Devout customers swear by their favourite shop and consider it next to treason to go anywhere else.
From the street view, Sugarloaf Bakery isn't too remarkable but it's what's inside that causes that deep commitment
Peter Wellman and Vicki Polden have owned the bakery on the main street of Boonah for 16 years.
Peter is the baker and Vicki serves in the bakery.
"This bakehouse is probably over 100 years old," Peter said in the large area downstairs behind the store-front.
"Minters had it first. It was a two-storey building and it burnt down. Then the Hanels took it on and there was three generations of Hanels here and then I took it over.
"Actually there was Grimseys before that. They had a supermarket here years ago.
"We're just in the process of renovating. Downstairs used to be the original bakehouse. Someone put it upstairs and turned it into a hot bread shop.
"We're going to open up the shop and move it back and put a sandwich bar in and dress it up; put in a few lines; some tables and chairs."
Moving to Boonah and the Sugarloaf Bakery was a matter of getting away from it all for the baker/pastry chef .
"I had a shop in Robina originally, before the town centre opened. Then I worked at the ANA Hotel at Surfer's there before it became a Holiday Inn and then I was at the Sheraton for a little while," he said .

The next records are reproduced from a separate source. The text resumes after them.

Lemma sum_insert_lt {X} (f : X -> nat) (l : list X) i x y :
  l !! i = Some x -> (f y < f x)%nat -> (sum_list_with f (<[i := y]> l) < sum_list_with f l)%nat.
Proof.
  revert i. induction l as [|z l IH]; intros [|i] Hl Hlt; simplify_eq/=; [lia|].
  specialize (IH i Hl Hlt). lia.
Qed.

Lemma serve_step_weight i w w' : serve_step i w w' -> (weight w' < weight w)%nat.
Proof.
  intros Hs. destruct Hs as [st ss q q' reqs put served Hl Hb|st ss q put served Hl Hb
    |st st' ss q r a reqs put served Hl Hh|st ss q reqs put served Hl|st ss q put served Hl];
    unfold weight; cbn [ss_servers]; apply (sum_insert_lt _ _ _ _ _ Hl); unfold server_weight;
    cbn [sv_requests sv_pc length]; try lia.
  unfold BlockQueue_GetBulk in Hb. destruct q as [|x q]; [done|]. injection Hb as <- <-.
  cbn [length]. lia.
Qed.

Lemma serve_step_put i w w' : serve_step i w w' -> ss_put w' = ss_put w.
Proof. by destruct 1. Qed.

Lemma serve_terminates w : sn (fun w w' => exists i, serve_step i w w') w.
Proof.
  remember (weight w) as k eqn:Hk. revert w Hk.
  induction (lt_wf k) as [k _ IH]; intros w ->. constructor. intros w' [i Hs].
  by eapply IH; [apply (serve_step_weight _ _ _ Hs)|].
Qed.

Definition serving (sv : Server) : bool :=
  match sv_pc sv with PServing _ => true | _ => false end.

(** A thread that cannot step is blocked on an empty queue, has returned, or is
    at a request that ends the process. *)
Lemma serve_stuck w i sv :
  nf (fun w w' => exists i, serve_step i w w') w -> ss_servers w !! i = Some sv ->
  sv_pc sv = PBlocked \/ sv_pc sv = PReturned \/
  exists r reqs, sv_pc sv = PServing (Some r :: reqs) /\ handle i r (ss_state w) = None.
Proof.
  intros Hnf Hl. destruct w as [st ss put served], sv as [q pc]; cbn [ss_servers ss_state sv_pc] in *.
  destruct pc as [| |reqs|]; [exfalso; apply Hnf|by left| |by right; left].
  - destruct (BlockQueue_GetBulk 32 q) as [[reqs q']|] eqn:Hb; eexists _, i.
    + by eapply ss_bulk.
    + by eapply ss_wait.
  - destruct reqs as [|[r|] reqs].
    + exfalso. apply Hnf. eexists _, i. by eapply ss_again.
    + right. right. exists r, reqs. split; [done|]. destruct (handle i r st) as [[a st']|] eqn:Ha; [|done].
      exfalso. apply Hnf. eexists _, i. by eapply ss_answer.
    + exfalso. apply Hnf. eexists _, i. by eapply ss_return.
Qed.

(** The threads of a foreground builder answer requests in order. Whatever
    the interleaving of callers and servers, the state they share is the one that
    the answered requests lead to when they are handled one after the other, with
    the answers that were given; and each server has answered, each once, the
    first of the requests put to it in the order they were put, and all those put
    before [Finish] when it has returned. *)
Theorem requests_handled_in_order (n : nat) (st0 : St) (w : Servers) :
  servers_reachable n st0 w ->
  handled st0 (ss_served w) (ss_state w) /\
  forall i sv, ss_servers w !! i = Some sv ->
    exists pending, before_null (of_server i (ss_put w)) = served_by i w ++ pending /\
      (sv_pc sv = PReturned \/ sv_pc sv = PBlocked -> pending = []).
Proof.
  intros Hr. destruct (servers_inv_reachable n st0 w Hr) as [Hst _ Hok]. split; [done|].
  intros i [q pc] Hl. specialize (Hok i _ Hl). unfold server_ok in Hok. cbn [sv_pc sv_requests] in *.
  destruct pc as [| |reqs|].
  - exists (before_null q). rewrite Hok, before_null_app. split; [done|by intros [|]].
  - destruct Hok as [-> ->]. exists []. by rewrite before_null_app.
  - exists (before_null (reqs ++ q)). rewrite Hok, before_null_app. split; [done|by intros [|]].
  - destruct Hok as [rest ->]. exists []. by rewrite before_null_app.
Qed.

(** The threads stop after finitely many steps of their own. When they have
    stopped, either each server has answered everything put in front of a null
    pointer and has returned if there was one, or a server is at a request that
    ends the process. *)
Lemma servers_stop (n : nat) (st0 : St) (w : Servers) :
  servers_reachable n st0 w ->
  let own w w' := exists i, serve_step i w w' in
  sn own w /\
  forall w', rtc own w w' -> nf own w' ->
    servers_reachable n st0 w' /\
    ((forall i, (i < n)%nat ->
       served_by i w' = before_null (of_server i (ss_put w)) /\
       (None ∈ of_server i (ss_put w) -> exists q, ss_servers w' !! i = Some (MkServer q PReturned))) \/
     exists i q r reqs, (i < n)%nat /\ ss_servers w' !! i = Some (MkServer q (PServing (Some r :: reqs))) /\
       handle i r (ss_state w') = None).
Proof.
  intros Hr own. split; [apply serve_terminates|]. intros w' Hrun Hnf.
  assert (Hput : ss_put w' = ss_put w).
  { clear Hr Hnf. induction Hrun as [|w1 w2 w3 [j Hs] _ IH]; [done|]. by rewrite IH, (serve_step_put _ _ _ Hs). }
  assert (Hr' : servers_reachable n st0 w').
  { unfold servers_reachable in *. etrans; [exact Hr|]. eapply rtc_subrel; [|exact Hrun].
    intros w1 w2 [j Hs]. by eapply ss_serve. }
  split; [done|]. destruct (servers_inv_reachable n st0 w' Hr') as [_ Hn Hok]. rewrite Hput in Hok.
  destruct (decide (Exists (fun sv => serving sv = true) (ss_servers w'))) as [Hex|Hno].
  - right. apply Exists_exists in Hex as ([q pc] & [i Hl]%list_elem_of_lookup & Hpc). unfold serving in Hpc. cbn [sv_pc] in Hpc.
    destruct (serve_stuck w' i _ Hnf Hl) as [E|[E|(r & reqs & E & Hh)]]; cbn [sv_pc] in E; subst pc; [done|done|].
    exists i, q, r, reqs. split; [|done]. rewrite <- Hn. by eapply lookup_lt_Some.
  - left. intros i Hi. destruct (lookup_lt_is_Some_2 (ss_servers w') i) as [[q pc] Hl]; [lia|].
    specialize (Hok i _ Hl). unfold server_ok in Hok. cbn [sv_pc sv_requests] in Hok.
    destruct (serve_stuck w' i _ Hnf Hl) as [Hpc|[Hpc|(r & reqs & Hpc & _)]]; cbn [sv_pc] in Hpc; subst pc.
    + destruct Hok as [-> ->]. rewrite before_null_app. cbn [before_null]. rewrite !app_nil_r.
      split; [done|]. by intros (r & [=] & _)%list_elem_of_fmap.
    + destruct Hok as [rest ->]. rewrite before_null_app. cbn [before_null]. rewrite app_nil_r.
      split; [done|]. by exists q.
    + exfalso. apply Hno, Exists_exists. eexists. split; [by eapply list_elem_of_lookup_2|done].
Qed.
End servers.
Arguments Server : clear implicits.
Arguments Servers : clear implicits.

(** A run of two servers that add numbers up: three calls, the last one stops the
    first server. *)
Definition example_handle (i : nat) (r total : Z) : option (Z * Z) := Some (total + r, total + r).

Definition example_servers : Servers Z Z Z :=
  MkServers 3 [MkServer [] (PServing [None]); MkServer [] (PServing [])]
    [(0%nat, Some 1); (1%nat, Some 2); (0%nat, None)] [(1%nat, (2, 2)); (0%nat, (1, 3))].

Lemma example_servers_reachable : servers_reachable example_handle 2 0 example_servers.
Proof.
  unfold servers_reachable.
  eapply rtc_l; [eapply (ss_serve _ 1), ss_wait; done|].
  eapply rtc_l; [by eapply (ss_call _ 0 (Some 1))|].
  eapply rtc_l; [by eapply (ss_call _ 1 (Some 2))|].
  eapply rtc_l; [by eapply (ss_call _ 0 None)|].
  eapply rtc_l; [eapply (ss_serve _ 1), ss_bulk; done|].
  eapply rtc_l; [eapply (ss_serve _ 0), ss_bulk; done|].
  eapply rtc_l; [eapply (ss_serve _ 1), ss_answer; done|].
  eapply rtc_l; [eapply (ss_serve _ 0), ss_answer; done|]. apply rtc_refl.
Qed.

Lemma requests_handled_in_order_witness :
  handled example_handle 0 (ss_served example_servers) (ss_state example_servers) /\
  forall i sv, ss_servers example_servers !! i = Some sv ->
    exists pending,
      before_null (of_server i (ss_put example_servers)) = served_by i example_servers ++ pending /\
      (sv_pc sv = PReturned \/ sv_pc sv = PBlocked -> pending = []).
Proof. exact (requests_handled_in_order example_handle 2 0 example_servers example_servers_reachable). Defined.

"I worked all over the coast, down at Kirra bakery for a mate of mine at Burleigh and then I worked at Main Beach.
"I'd had enough of the Coast that's for sure and came out here. What do they call it - a tree change?"
He had to change everything when he got to the bakery, mainly the products.
"Steve and Linda, who had it before me, they weren't bakers so they just had basic lines. I've taken it from there," he said.
He soon realised he was being watched.
"There's a lot of cooks in the country so there's a lot of food critics," he said. "Tastebuds are hard to cater for; everyone's different. That's what I've found over the years."
No matter what, he's had to work hard over the years to keep ahead of the bakery game, mainly with bread.
"Things change; there's a lot of artisan breads now," he said.
"Back when I started my apprenticeship it was basically white and even the wholemeal was only you added a bit of what they called Blackjack to make it brown bread. It wasn't actually wholemeal bread, it was called brown bread.
"And then they went on to Pritikin bread and they've tried all sorts and now they're trying spelt again; they're giving that a run. And quinoa bread, we've been there done that.
"At the moment they've got a European flour coming out, it's called a winemaker bread. We do that on the weekends mainly, because obviously through the week people are on their way to work.
"Weekends are our biggest two days. That's when you get tourists. We also get a lot of rock-climbers who are out this way."
Like all bakers, Peter has the lifestyle of a possum; he works at night and sleeps during the day.
"It's seven days a week but it's like anything; you only get out what you put in,' he said.